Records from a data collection

(** * Sales-Analytics: record store, spreadsheet normalizer, ingestion job,
geocode enrichment and cascading filters

A shallow embedding of [server/storage.ts] and of the routes module
([processExcelInBackground], [updateCoordinatesInBackground] and the
[/api/cascading-filters] handler), followed by the properties the
specification states about them.

Numbers are integers (plus [NaN] where the program can produce it): [Num z]
stands for the double [z], which is exact for the integers up to
[MAX_SAFE_INTEGER] in magnitude; the properties that rest on the arithmetic
of the program bound the cells they read accordingly.  Strings are
sequences of one-byte characters compared by code, and the
[Map] of the store keeps its keys in insertion order.  The asynchronous
functions are followed from one suspension to the next: what runs between
two suspensions is one step on the state of the process. *)

From Stdlib Require Import ZArith Ascii String List DecimalString DecimalZ DecimalPos.
From stdpp Require Import base numbers strings list gmap sorting.

Local Open Scope string_scope.
Local Open Scope list_scope.
Local Open Scope nat_scope.

(** ** JavaScript values used by the program *)

Module JS.

(** A JavaScript number, restricted to the integers and [NaN]; the program
    only adds, compares and parses integers.  Up to [MAX_SAFE_INTEGER] in
    magnitude an integer is a double, it prints in plain decimal, and sums
    and parses that stay in this range are exact; beyond it the program
    rounds, and prints with an exponent from 10^21 on, which the integers
    here do not follow. *)
Inductive num := NaN | Num (z : Z).

Global Instance num_eq_dec : EqDecision num.
Proof. solve_decision. Defined.

(** [Number.MAX_SAFE_INTEGER], 2^53 - 1. *)
Definition MAX_SAFE_INTEGER : Z := 9007199254740991.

EXERCISE DETAILS = Each record must be restated word for word, including the last line.

WRITTEN REPLY =
(** * Sales-Analytics: record store, spreadsheet normalizer, ingestion job,
geocode enrichment and cascading filters

A shallow embedding of [server/storage.ts] and of the routes module
([processExcelInBackground], [updateCoordinatesInBackground] and the
[/api/cascading-filters] handler), followed by the properties the
specification states about them.

Numbers are integers (plus [NaN] where the program can produce it): [Num z]
stands for the double [z], which is exact for the integers up to
[MAX_SAFE_INTEGER] in magnitude; the properties that rest on the arithmetic
of the program bound the cells they read accordingly.  Strings are
sequences of one-byte characters compared by code, and the
[Map] of the store keeps its keys in insertion order.  The asynchronous
functions are followed from one suspension to the next: what runs between
two suspensions is one step on the state of the process. *)

From Stdlib Require Import ZArith Ascii String List DecimalString DecimalZ DecimalPos.
From stdpp Require Import base numbers strings list gmap sorting.

Local Open Scope string_scope.
Local Open Scope list_scope.
Local Open Scope nat_scope.

(** ** JavaScript values used by the program *)

Module JS.

(** A JavaScript number, restricted to the integers and [NaN]; the program
    only adds, compares and parses integers.  Up to [MAX_SAFE_INTEGER] in
    magnitude an integer is a double, it prints in plain decimal, and sums
    and parses that stay in this range are exact; beyond it the program
    rounds, and prints with an exponent from 10^21 on, which the integers
    here do not follow. *)
Inductive num := NaN | Num (z : Z).

Global Instance num_eq_dec : EqDecision num.
Proof. solve_decision. Defined.

(** [Number.MAX_SAFE_INTEGER], 2^53 - 1. *)
Definition MAX_SAFE_INTEGER : Z := 9007199254740991.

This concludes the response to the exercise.